### [Task requirements]
Restate word for word the entries below, starting with the line with "assert (Hs3 : _local" and continuing through the line with "is empty, registering". Include both of those lines and no others.

### [Stored items]
(** The choice of [get_best_move_with_learning] written over the head of
    the filtered list. *)
Lemma get_best_move_with_learning_eq `{Rules} (self : System) (board : Board) :
  get_best_move_with_learning self board
  = (match head (filter_candidates
                   (mistakes_database self) (_get_position_hash board)
                   (best_moves (fst (deep_position_analysis self board)))) with
     | Some (best_move_san, _) =>
         match parse_san board best_move_san with
         | Some best_move => Some best_move
         | None => head (legal_moves board)
         end
     | None => head (legal_moves board)
     end,
     snd (deep_position_analysis self board)).
Proof.
  unfold get_best_move_with_learning.
  pose proof (deep_position_analysis_ledger self board) as Hdb.
  destruct (deep_position_analysis self board) as [analysis self']. cbn [fst snd] in *.
  rewrite Hdb. cbn [best_moves set_best_moves].
  destruct (filter_candidates _ _ _) as [|[san0 score0] rest]; [done|].
  cbn [head]. by destruct (parse_san board san0).
Qed.

(** A system without engine whose cache and ledger hold one entry each,
    for the starting position. *)
Definition start_hash : string := _get_position_hash starting_board.

Definition sample_system (candidates : list (string * Q)) (mistakes : list Mistake) : System :=
  mkSystem None 5
           {[ start_hash := mkCached (fen starting_board) 0.3 candidates ]}
           {[ start_hash := mistakes ]}
           ∅ [] [].

Definition e4_mistake : Mistake := mkMistake "e4" "d4" "mistake" 0.7.
Definition d4_mistake : Mistake := mkMistake "d4" "e4" "inaccuracy" 0.4.

(** C3. For every position hash and every non-empty ranked candidate
    list, the filtering of previously played mistakes never yields an
    empty list; when every candidate is a recorded [move_played] for the
    hash, the unfiltered list is kept. *)
Theorem filter_candidates_never_empty (db : gmap string (list Mistake)) (h : string)
  (moves : list (string * Q)) :
  moves ≠ [] →
  filter_candidates db h moves ≠ []
  ∧ ((∀ c, c ∈ moves → flagged db h (fst c)) → filter_candidates db h moves = moves).
Proof.
  intros Hne. rewrite filter_candidates_unfold. split.
  - by destruct (filter _ moves) eqn:Hkept.
  - intros Hall. rewrite filter_all_flagged; [done|].
    intros c Hc. by apply elem_of_bad_set, Hall.
Qed.

Lemma filter_candidates_never_empty_witness :
  [("e4"%string, 0.1%Q)] ≠ []
  ∧ filter_candidates {[ "h"%string := [e4_mistake] ]} "h" [("e4"%string, 0.1%Q)] ≠ []
  ∧ ((∀ c, c ∈ [("e4"%string, 0.1%Q)] →
           flagged {[ "h"%string := [e4_mistake] ]} "h" (fst c)) →
     filter_candidates {[ "h"%string := [e4_mistake] ]} "h" [("e4"%string, 0.1%Q)]
     = [("e4"%string, 0.1%Q)]).
Proof.
  split; [done|].
  apply (filter_candidates_never_empty {[ "h"%string := [e4_mistake] ]} "h"
           [("e4"%string, 0.1%Q)]).
  done.
Defined.

(** C10, as the code has it. The surviving candidates are a subsequence of
    the ranked list in the same order; when some candidate is not flagged
    for the hash, the list handed on starts with the highest-ranked such
    candidate, and the move returned is that candidate whenever its
    notation parses; when every candidate is flagged, the ranked list is
    handed on unchanged and the move returned is its top candidate, a
    flagged move, whenever its notation parses. In all cases the move
    returned is the parse of the candidate so chosen, and the first legal
    move when there is no candidate or its notation does not parse. *)
Theorem filter_candidates_keeps_ranking :
  (∀ (db : gmap string (list Mistake)) (h : string) (moves : list (string * Q)),
     sublist (filter_candidates db h moves) moves
     ∧ (∀ c, highest_ranked_unflagged (bad_set db h) moves = Some c →
             head (filter_candidates db h moves) = Some c
             ∧ ¬ flagged db h (fst c)
             ∧ ∃ above below, moves = above ++ c :: below
                              ∧ ∀ c', c' ∈ above → flagged db h (fst c'))
     ∧ (highest_ranked_unflagged (bad_set db h) moves = None →
        filter_candidates db h moves = moves
        ∧ ∀ c, c ∈ moves → flagged db h (fst c)))
  ∧ (∀ (R : Rules) (self : System) (board : Board) (c : string * Q) (m : Move),
       highest_ranked_unflagged
         (bad_set (mistakes_database self) (_get_position_hash board))
         (best_moves (fst (deep_position_analysis self board))) = Some c →
       parse_san board (fst c) = Some m →
       fst (get_best_move_with_learning self board) = Some m)
  ∧ (∀ (R : Rules) (self : System) (board : Board) (c : string * Q) (m : Move),
       highest_ranked_unflagged
         (bad_set (mistakes_database self) (_get_position_hash board))
         (best_moves (fst (deep_position_analysis self board))) = None →
       head (best_moves (fst (deep_position_analysis self board))) = Some c →
       parse_san board (fst c) = Some m →
       fst (get_best_move_with_learning self board) = Some m
       ∧ flagged (mistakes_database self) (_get_position_hash board) (fst c))
  ∧ (∀ (R : Rules) (self : System) (board : Board),
       fst (get_best_move_with_learning self board)
       = match
           match highest_ranked_unflagged
                   (bad_set (mistakes_database self) (_get_position_hash board))
                   (best_moves (fst (deep_position_analysis self board))) with
           | Some c => Some c
           | None => head (best_moves (fst (deep_position_analysis self board)))
           end
         with
         | Some c =>
             match parse_san board (fst c) with
             | Some m => Some m
             | None => head (legal_moves board)
             end
         | None => head (legal_moves board)
         end).
Proof.
  assert (Hchosen : ∀ (R : Rules) (self : System) (board : Board),
    head (filter_candidates (mistakes_database self) (_get_position_hash board)
            (best_moves (fst (deep_position_analysis self board))))
    = match highest_ranked_unflagged
              (bad_set (mistakes_database self) (_get_position_hash board))
              (best_moves (fst (deep_position_analysis self board))) with
      | Some c => Some c
      | None => head (best_moves (fst (deep_position_analysis self board)))
      end).
  { intros R self board. rewrite filter_candidates_unfold.
    rewrite <- head_filter_unflagged. by destruct (filter _ _). }
  assert (Hmove : ∀ (R : Rules) (self : System) (board : Board),
    fst (get_best_move_with_learning self board)
    = match
        match highest_ranked_unflagged
                (bad_set (mistakes_database self) (_get_position_hash board))
                (best_moves (fst (deep_position_analysis self board))) with
        | Some c => Some c
        | None => head (best_moves (fst (deep_position_analysis self board)))
        end
      with
      | Some c =>
          match parse_san board (fst c) with
          | Some m => Some m
          | None => head (legal_moves board)
          end
      | None => head (legal_moves board)
      end).
  { intros R self board. rewrite get_best_move_with_learning_eq. cbn [fst].
    rewrite Hchosen. by destruct (match highest_ranked_unflagged _ _ with
                                  | Some c => Some c | None => _ end) as [[san0 score0]|]. }
  split; [|split; [|split; [|exact Hmove]]].
  - intros db h moves. rewrite filter_candidates_unfold.
    pose proof (head_filter_unflagged (bad_set db h) moves) as Hhead.
    split; [|split].
    + destruct (filter _ moves) eqn:Hkept; [done|].
      rewrite <- Hkept. apply sublist_filter.
    + intros c Hc. rewrite Hc in Hhead.
      destruct (highest_ranked_unflagged_Some _ _ _ Hc) as (above & below & Hsplit & Hout & Habove).
      split; [|split].
      * by destruct (filter _ moves).
      * by rewrite <- elem_of_bad_set.
      * exists above, below. split; [done|].
        intros c' Hc'. by apply elem_of_bad_set, Habove.
    + intros Hnone. pose proof (highest_ranked_unflagged_None _ _ Hnone) as Hall.
      rewrite filter_all_flagged by done. split; [done|].
      intros c Hc. by apply elem_of_bad_set, Hall.
  - intros R self board c m Hc Hparse. by rewrite Hmove, Hc, Hparse.
  - intros R self board c m Hnone Hhead Hparse. split.
    + by rewrite Hmove, Hnone, Hhead, Hparse.
    + apply elem_of_bad_set. apply (highest_ranked_unflagged_None _ _ Hnone).
      destruct (best_moves (fst (deep_position_analysis self board))) as [|c0 rest];
        [done|]. injection Hhead as <-. apply list_elem_of_here.
Qed.
(** X2 (an inner scope shadows the outer one and gives it back).  With two
    nested scopes on one thread, for any two dictionaries of overrides, a
    name resolves inside the inner scope to the inner override if there is
    one, else to the outer override if there is one, else as before both.
    Leaving the inner scope gives the resolution of the outer scope, and
    leaving the outer scope gives the resolution from before both; neither
    exit raises. *)
Theorem inner_shadows_outer tid ov1 ov2 st m :
  wf st →
  let s1 := exec (model_registry_override_enter tid ov1) st in
  let s2 := exec (model_registry_override_enter tid ov2) s1 in
  let s3 := exec (model_registry_override_exit tid) s2 in
  let s4 := exec (model_registry_override_exit tid) s3 in
  result (get_client_for tid m) s2
  = match ov2 !! m with
    | Some c => Returned (Some c, false)
    | None =>
        match ov1 !! m with
        | Some c => Returned (Some c, false)
        | None => result (get_client_for tid m) st
        end
    end
  ∧ result (model_registry_override_exit tid) s2 = Returned tt
  ∧ result (get_client_for tid m) s3 = result (get_client_for tid m) s1
  ∧ result (model_registry_override_exit tid) s3 = Returned tt
  ∧ result (get_client_for tid m) s4 = result (get_client_for tid m) st
  ∧ thread_stack s4 tid = thread_stack st tid.
Proof.
  intros Hwf. simpl. rewrite !exec_enter.
  set (s1 := entered tid ov1 st).
  assert (Hwf1 : wf s1) by by apply wf_entered.
  destruct (enter_exit_resolve tid ov2 s1 m Hwf1) as (Hexit & Hstk & Hm).
  rewrite exec_exit_entered in *.
  assert (Hs3 : _local (config (popped tid (thread_stack s1 tid)
                                  (entered tid ov2 s1))) !! tid
                = Some (thread_stack st tid ++ [length (heap st)])).
  { simpl. rewrite (lookup_insert_eq (<[tid:=_]> _)).
    unfold thread_stack at 1. subst s1. by rewrite entered_stack. }
  split; [|split; [done|split; [done|]]].
  - destruct (ov2 !! m) as [c|] eqn:H2.
    + by apply resolve_entered_override.
    + rewrite resolve_entered_inherit by done. subst s1.
      destruct (ov1 !! m) as [c|] eqn:H1.
      * by apply resolve_entered_override.
      * by apply resolve_entered_inherit.
  - unfold result at 1, exec at 1 2.
    rewrite (exit_spec _ _ _ _ Hs3). simpl.
    split; [done|]. split; [|apply popped_stack].
    apply resolve_ext; [|done]. apply leave_effective; [done|done|].
    intros l Hl. simpl. rewrite dict_at_app_old.
    + by apply dict_at_app_old.
    + rewrite length_app. lia.
Qed.

Lemma inner_shadows_outer_witness :
  wf sample_state
  ∧ result (get_client_for 0 "gpt-x")
      (exec (model_registry_override_enter 0 {["gpt-x" := ClientHandle 4]})
         (exec (model_registry_override_enter 0 {["gpt-x" := ClientHandle 3]})
            sample_state))
    = Returned (Some (ClientHandle 4), false)
  ∧ result (get_client_for 0 "gpt-x")
      (exec (model_registry_override_exit 0)
         (exec (model_registry_override_enter 0 {["gpt-x" := ClientHandle 4]})
            (exec (model_registry_override_enter 0
                     {["gpt-x" := ClientHandle 3]}) sample_state)))
    = Returned (Some (ClientHandle 3), false).
Proof.
  assert (Hwf : wf sample_state) by check_wf.
  destruct (inner_shadows_outer 0 {["gpt-x" := ClientHandle 3]}
              {["gpt-x" := ClientHandle 4]} sample_state "gpt-x" Hwf)
    as (Hin & _ & Hout & _).
  split; [exact Hwf|]. split.
  - simpl in Hin. rewrite Hin. vm_compute. reflexivity.
  - simpl in Hout. rewrite Hout. vm_compute. reflexivity.
Defined.

(** ** Registration, continued *)

Lemma wf_register model_name client st :
  wf st → wf (exec (register_model model_name client) st).
Proof. intros Hwf. apply (wf_perform 0 (CallRegisterModel model_name client) st Hwf). Qed.

(** X3 (last write wins, other names untouched).  On a thread whose stack
    is empty, registering a name twice leaves the second client, and
    registering a name does not change what any other name resolves to. *)
Theorem register_last_write_wins tid n A B m st :
  wf st → thread_stack st tid = [] →
  result (get_client_for tid n)
    (exec (register_model n B) (exec (register_model n A) st))
  = Returned (Some B, false)
  ∧ (m ≠ n →
     result (get_client_for tid m) (exec (register_model n A) st)
     = result (get_client_for tid m) st).
Proof.
  intros Hwf Hnil. split.
  - apply resolve_after_register_global; [by apply wf_register|done].
  - intros Hne. rewrite !get_client_for_result.
    rewrite (register_effective_global n A st Hwf tid Hnil).
    unfold lookup_pair. by rewrite lookup_insert_ne.
Qed.

Lemma register_last_write_wins_witness :
  wf sample_state ∧ thread_stack sample_state 1 = [] ∧ "gpt-x" ≠ "claude"
  ∧ result (get_client_for 1 "claude")
      (exec (register_model "claude" (ClientHandle 4))
         (exec (register_model "claude" (ClientHandle 3)) sample_state))
    = Returned (Some (ClientHandle 4), false)
  ∧ result (get_client_for 1 "gpt-x")
      (exec (register_model "claude" (ClientHandle 3)) sample_state)
    = result (get_client_for 1 "gpt-x") sample_state.
Proof.
  assert (Hwf : wf sample_state) by check_wf.
  assert (Hnil : thread_stack sample_state 1 = []) by (vm_compute; reflexivity).
  assert (Hne : "gpt-x" ≠ "claude") by (vm_compute; discriminate).
  destruct (register_last_write_wins 1 "claude" (ClientHandle 3)
              (ClientHandle 4) "gpt-x" sample_state Hwf Hnil) as [Hlast Hother].
  split; [exact Hwf|]. split; [exact Hnil|]. split; [exact Hne|].
  split; [exact Hlast|exact (Hother Hne)].
Defined.



(** ** Stack discipline and isolation *)

Lemma exit_other_thread tid tid' st :
  tid ≠ tid' →
  _local (config (exec (model_registry_override_exit tid) st)) !! tid'
  = _local (config st) !! tid'.
Proof.
  intros Hne. unfold exec, model_registry_override_exit. py_simpl.
  destruct (_local (config st) !! tid) as [[|x stk]|]; simpl; try done.
  by rewrite lookup_insert_ne.
Qed.

Lemma exit_heap tid st :
  heap (exec (model_registry_override_exit tid) st) = heap st.
Proof.
  unfold exec, model_registry_override_exit. py_simpl.
  by destruct (_local (config st) !! tid) as [[|x stk]|].
Qed.

Lemma exit_fields tid st :
  registry (config (exec (model_registry_override_exit tid) st))
  = registry (config st)
  ∧ _default_openai_client (config (exec (model_registry_override_exit tid) st))
    = _default_openai_client (config st).
Proof.
  unfold exec, model_registry_override_exit. py_simpl.
  by destruct (_local (config st) !! tid) as [[|x stk]|].
Qed.

(** X5 (stack discipline).  A body made of calls and nested [with] blocks,
    with no [reset] and no half of the context manager called by hand,
    leaves the stack of its thread as it found it, whether it returns or
    raises and whether or not the thread had a stack before; it leaves every
    other thread's stack alone, and it keeps the state well formed. *)
Theorem stack_discipline tid b :
  plain b = true →
  ∀ st, wf st →
    wf (exec (run_body tid b) st)
    ∧ thread_stack (exec (run_body tid b) st) tid = thread_stack st tid
    ∧ ∀ tid', tid ≠ tid' →
        _local (config (exec (run_body tid b) st)) !! tid'
        = _local (config st) !! tid'.
Proof.
  induction b as [|e|c rest IH|overrides inner IHinner rest IHrest];
    simpl; intros Hplain st Hwf.
  - done.
  - done.
  - apply andb_prop in Hplain as [Hc Hrest].
    pose proof (wf_perform tid c st Hwf) as Hwf1.
    pose proof (plain_call_local tid c st Hc) as Hloc.
    unfold perform in Hwf1. rewrite exec_bind.
    destruct (result (invoke tid c) st) as [[]|e].
    + destruct (IH Hrest _ Hwf1) as (Hwf2 & Hstk & Hoth).
      split; [done|]. split.
      * rewrite Hstk. unfold thread_stack. by rewrite Hloc.
      * intros tid' Hne. rewrite (Hoth tid' Hne). by rewrite Hloc.
    + split; [done|]. split.
      * unfold thread_stack. by rewrite Hloc.
      * intros tid' _. by rewrite Hloc.
  - apply andb_prop in Hplain as [Hinner Hrest].
    destruct (plain_body_balanced tid inner Hinner (entered tid overrides st)
                (thread_stack st tid ++ [length (heap st)])) as [Hwf2 Hbal].
    { by apply wf_entered. }
    { apply entered_stack. }
    destruct (IHinner Hinner (entered tid overrides st)) as (_ & _ & Hoth2).
    { by apply wf_entered. }
    pose proof (scope_spec tid overrides (run_body tid inner) st Hbal) as Hscope.
    set (s3 := popped tid (thread_stack st tid)
                 (exec (run_body tid inner) (entered tid overrides st))) in *.
    assert (Hwf3 : wf s3) by (eapply wf_popped; [exact Hbal|exact Hwf2]).
    assert (Hr :
      result (model_registry_override tid overrides (run_body tid inner)) st
      = result (run_body tid inner) (entered tid overrides st)).
    { unfold result at 1. by rewrite Hscope. }
    assert (He :
      exec (model_registry_override tid overrides (run_body tid inner)) st = s3).
    { unfold exec at 1. by rewrite Hscope. }
    assert (Hstk3 : thread_stack s3 tid = thread_stack st tid)
      by apply popped_stack.
    assert (Hoth3 : ∀ tid', tid ≠ tid' →
              _local (config s3) !! tid' = _local (config st) !! tid').
    { intros tid' Hne. subst s3. simpl. rewrite lookup_insert_ne by done.
      rewrite (Hoth2 tid' Hne). by apply entered_stack_other. }
    rewrite exec_bind, Hr, He.
    destruct (result (run_body tid inner) (entered tid overrides st))
      as [[]|e].
    + destruct (IHrest Hrest s3 Hwf3) as (Hwf4 & Hstk4 & Hoth4).
      split; [done|]. split; [by rewrite Hstk4|].
      intros tid' Hne. rewrite (Hoth4 tid' Hne). by apply Hoth3.
    + done.
Qed.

### [Result]
  assert (Hs3 : _local (config (popped tid (thread_stack s1 tid)
                                  (entered tid ov2 s1))) !! tid
                = Some (thread_stack st tid ++ [length (heap st)])).
  { simpl. rewrite (lookup_insert_eq (<[tid:=_]> _)).
    unfold thread_stack at 1. subst s1. by rewrite entered_stack. }
  split; [|split; [done|split; [done|]]].
  - destruct (ov2 !! m) as [c|] eqn:H2.
    + by apply resolve_entered_override.
    + rewrite resolve_entered_inherit by done. subst s1.
      destruct (ov1 !! m) as [c|] eqn:H1.
      * by apply resolve_entered_override.
      * by apply resolve_entered_inherit.
  - unfold result at 1, exec at 1 2.
    rewrite (exit_spec _ _ _ _ Hs3). simpl.
    split; [done|]. split; [|apply popped_stack].
    apply resolve_ext; [|done]. apply leave_effective; [done|done|].
    intros l Hl. simpl. rewrite dict_at_app_old.
    + by apply dict_at_app_old.
    + rewrite length_app. lia.
Qed.

Lemma inner_shadows_outer_witness :
  wf sample_state
  ∧ result (get_client_for 0 "gpt-x")
      (exec (model_registry_override_enter 0 {["gpt-x" := ClientHandle 4]})
         (exec (model_registry_override_enter 0 {["gpt-x" := ClientHandle 3]})
            sample_state))
    = Returned (Some (ClientHandle 4), false)
  ∧ result (get_client_for 0 "gpt-x")
      (exec (model_registry_override_exit 0)
         (exec (model_registry_override_enter 0 {["gpt-x" := ClientHandle 4]})
            (exec (model_registry_override_enter 0
                     {["gpt-x" := ClientHandle 3]}) sample_state)))
    = Returned (Some (ClientHandle 3), false).
Proof.
  assert (Hwf : wf sample_state) by check_wf.
  destruct (inner_shadows_outer 0 {["gpt-x" := ClientHandle 3]}
              {["gpt-x" := ClientHandle 4]} sample_state "gpt-x" Hwf)
    as (Hin & _ & Hout & _).
  split; [exact Hwf|]. split.
  - simpl in Hin. rewrite Hin. vm_compute. reflexivity.
  - simpl in Hout. rewrite Hout. vm_compute. reflexivity.
Defined.

(** ** Registration, continued *)

Lemma wf_register model_name client st :
  wf st → wf (exec (register_model model_name client) st).
Proof. intros Hwf. apply (wf_perform 0 (CallRegisterModel model_name client) st Hwf). Qed.

(** X3 (last write wins, other names untouched).  On a thread whose stack
    is empty, registering a name twice leaves the second client, and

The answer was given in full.